- Problem description -
Look through the listing below, find every line with the string "destruct", and copy it.

==== Record excerpts ====

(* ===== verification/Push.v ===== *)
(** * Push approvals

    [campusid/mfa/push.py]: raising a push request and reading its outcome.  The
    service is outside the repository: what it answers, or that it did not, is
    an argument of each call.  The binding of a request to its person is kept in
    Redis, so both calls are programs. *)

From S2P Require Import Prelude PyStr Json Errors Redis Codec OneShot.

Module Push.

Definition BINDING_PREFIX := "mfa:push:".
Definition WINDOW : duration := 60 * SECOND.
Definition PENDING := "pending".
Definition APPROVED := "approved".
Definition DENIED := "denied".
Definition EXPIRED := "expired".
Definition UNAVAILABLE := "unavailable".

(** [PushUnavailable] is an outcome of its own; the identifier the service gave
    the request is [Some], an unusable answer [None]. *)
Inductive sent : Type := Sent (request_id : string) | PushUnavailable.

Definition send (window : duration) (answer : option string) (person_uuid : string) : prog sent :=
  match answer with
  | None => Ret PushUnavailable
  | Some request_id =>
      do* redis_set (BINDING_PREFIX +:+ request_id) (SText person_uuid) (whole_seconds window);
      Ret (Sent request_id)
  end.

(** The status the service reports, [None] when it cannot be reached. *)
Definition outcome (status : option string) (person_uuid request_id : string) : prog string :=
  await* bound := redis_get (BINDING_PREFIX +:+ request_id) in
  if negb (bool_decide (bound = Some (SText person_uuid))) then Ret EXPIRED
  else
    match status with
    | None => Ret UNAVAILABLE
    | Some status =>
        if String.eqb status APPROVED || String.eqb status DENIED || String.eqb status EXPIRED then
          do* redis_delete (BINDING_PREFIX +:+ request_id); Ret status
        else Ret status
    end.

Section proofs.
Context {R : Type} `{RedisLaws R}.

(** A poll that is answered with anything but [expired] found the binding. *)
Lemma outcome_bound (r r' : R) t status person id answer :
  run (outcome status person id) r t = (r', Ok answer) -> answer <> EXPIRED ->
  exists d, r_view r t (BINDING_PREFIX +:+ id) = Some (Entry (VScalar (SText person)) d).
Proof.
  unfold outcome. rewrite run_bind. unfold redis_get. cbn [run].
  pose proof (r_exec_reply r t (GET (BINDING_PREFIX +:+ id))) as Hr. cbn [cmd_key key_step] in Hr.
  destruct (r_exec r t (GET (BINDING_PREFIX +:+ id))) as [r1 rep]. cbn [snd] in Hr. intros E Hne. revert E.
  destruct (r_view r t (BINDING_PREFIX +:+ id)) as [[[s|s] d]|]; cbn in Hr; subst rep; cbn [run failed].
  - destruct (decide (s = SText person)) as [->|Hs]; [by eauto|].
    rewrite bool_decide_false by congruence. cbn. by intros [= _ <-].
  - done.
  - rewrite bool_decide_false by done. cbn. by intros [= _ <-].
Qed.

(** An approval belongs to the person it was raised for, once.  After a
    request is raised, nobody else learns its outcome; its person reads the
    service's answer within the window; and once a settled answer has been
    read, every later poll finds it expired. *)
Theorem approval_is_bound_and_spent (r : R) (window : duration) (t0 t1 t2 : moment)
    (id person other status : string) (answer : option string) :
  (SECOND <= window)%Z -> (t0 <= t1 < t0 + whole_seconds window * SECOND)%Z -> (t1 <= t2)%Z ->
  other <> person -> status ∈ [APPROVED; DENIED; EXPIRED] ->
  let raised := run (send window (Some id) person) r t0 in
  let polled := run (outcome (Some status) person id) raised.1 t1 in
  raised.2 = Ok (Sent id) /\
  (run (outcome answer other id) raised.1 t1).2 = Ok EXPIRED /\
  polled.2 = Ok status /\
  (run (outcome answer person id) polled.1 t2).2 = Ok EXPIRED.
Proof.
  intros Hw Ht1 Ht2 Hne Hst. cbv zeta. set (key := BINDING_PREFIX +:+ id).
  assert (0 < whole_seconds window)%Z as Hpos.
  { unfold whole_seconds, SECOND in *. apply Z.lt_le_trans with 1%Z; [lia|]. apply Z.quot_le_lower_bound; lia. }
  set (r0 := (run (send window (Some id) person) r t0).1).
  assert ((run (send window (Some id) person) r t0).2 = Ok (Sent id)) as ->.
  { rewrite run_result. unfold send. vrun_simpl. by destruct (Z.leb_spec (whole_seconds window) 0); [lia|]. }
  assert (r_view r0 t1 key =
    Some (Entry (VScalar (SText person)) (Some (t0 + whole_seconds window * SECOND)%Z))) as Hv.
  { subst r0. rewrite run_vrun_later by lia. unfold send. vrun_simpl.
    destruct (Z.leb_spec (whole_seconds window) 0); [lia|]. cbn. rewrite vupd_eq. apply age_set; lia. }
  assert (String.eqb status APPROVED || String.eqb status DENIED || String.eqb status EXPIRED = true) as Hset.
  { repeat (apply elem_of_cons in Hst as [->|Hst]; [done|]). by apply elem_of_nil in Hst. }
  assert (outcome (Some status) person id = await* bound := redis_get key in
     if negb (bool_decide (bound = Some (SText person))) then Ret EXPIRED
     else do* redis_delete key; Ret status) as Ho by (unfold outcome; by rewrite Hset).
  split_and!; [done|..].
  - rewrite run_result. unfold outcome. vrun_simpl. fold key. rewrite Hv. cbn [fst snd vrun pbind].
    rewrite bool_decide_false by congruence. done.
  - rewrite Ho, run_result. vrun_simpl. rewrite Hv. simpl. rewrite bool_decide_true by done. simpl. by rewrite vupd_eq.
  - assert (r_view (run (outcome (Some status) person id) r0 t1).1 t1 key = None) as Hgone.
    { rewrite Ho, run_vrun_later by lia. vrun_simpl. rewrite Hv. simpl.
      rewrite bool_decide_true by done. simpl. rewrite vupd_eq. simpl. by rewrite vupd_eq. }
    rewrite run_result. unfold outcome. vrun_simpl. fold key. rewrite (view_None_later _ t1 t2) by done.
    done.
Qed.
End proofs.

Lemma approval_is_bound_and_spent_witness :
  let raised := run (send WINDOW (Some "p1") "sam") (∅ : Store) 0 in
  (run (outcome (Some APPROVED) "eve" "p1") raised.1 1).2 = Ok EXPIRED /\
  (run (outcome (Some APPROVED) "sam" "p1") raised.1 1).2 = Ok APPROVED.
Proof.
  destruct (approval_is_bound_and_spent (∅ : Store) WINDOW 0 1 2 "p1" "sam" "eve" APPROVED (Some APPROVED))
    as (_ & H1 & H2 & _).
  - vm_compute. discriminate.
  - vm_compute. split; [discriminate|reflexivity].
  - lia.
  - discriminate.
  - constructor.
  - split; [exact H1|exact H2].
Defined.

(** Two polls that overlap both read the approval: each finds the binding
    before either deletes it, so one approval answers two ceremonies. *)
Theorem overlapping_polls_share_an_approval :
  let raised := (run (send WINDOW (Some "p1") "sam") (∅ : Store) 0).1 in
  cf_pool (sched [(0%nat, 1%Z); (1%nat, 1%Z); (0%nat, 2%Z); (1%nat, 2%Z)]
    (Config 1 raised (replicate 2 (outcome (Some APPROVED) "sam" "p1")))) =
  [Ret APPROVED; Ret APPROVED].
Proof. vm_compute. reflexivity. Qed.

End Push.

====

- Exercise result -
  destruct (r_exec r t (GET (BINDING_PREFIX +:+ id))) as [r1 rep]. cbn [snd] in Hr. intros E Hne. revert E.
  destruct (r_view r t (BINDING_PREFIX +:+ id)) as [[[s|s] d]|]; cbn in Hr; subst rep; cbn [run failed].
  - destruct (decide (s = SText person)) as [->|Hs]; [by eauto|].
  { rewrite run_result. unfold send. vrun_simpl. by destruct (Z.leb_spec (whole_seconds window) 0); [lia|]. }
    destruct (Z.leb_spec (whole_seconds window) 0); [lia|]. cbn. rewrite vupd_eq. apply age_set; lia. }
  destruct (approval_is_bound_and_spent (∅ : Store) WINDOW 0 1 2 "p1" "sam" "eve" APPROVED (Some APPROVED))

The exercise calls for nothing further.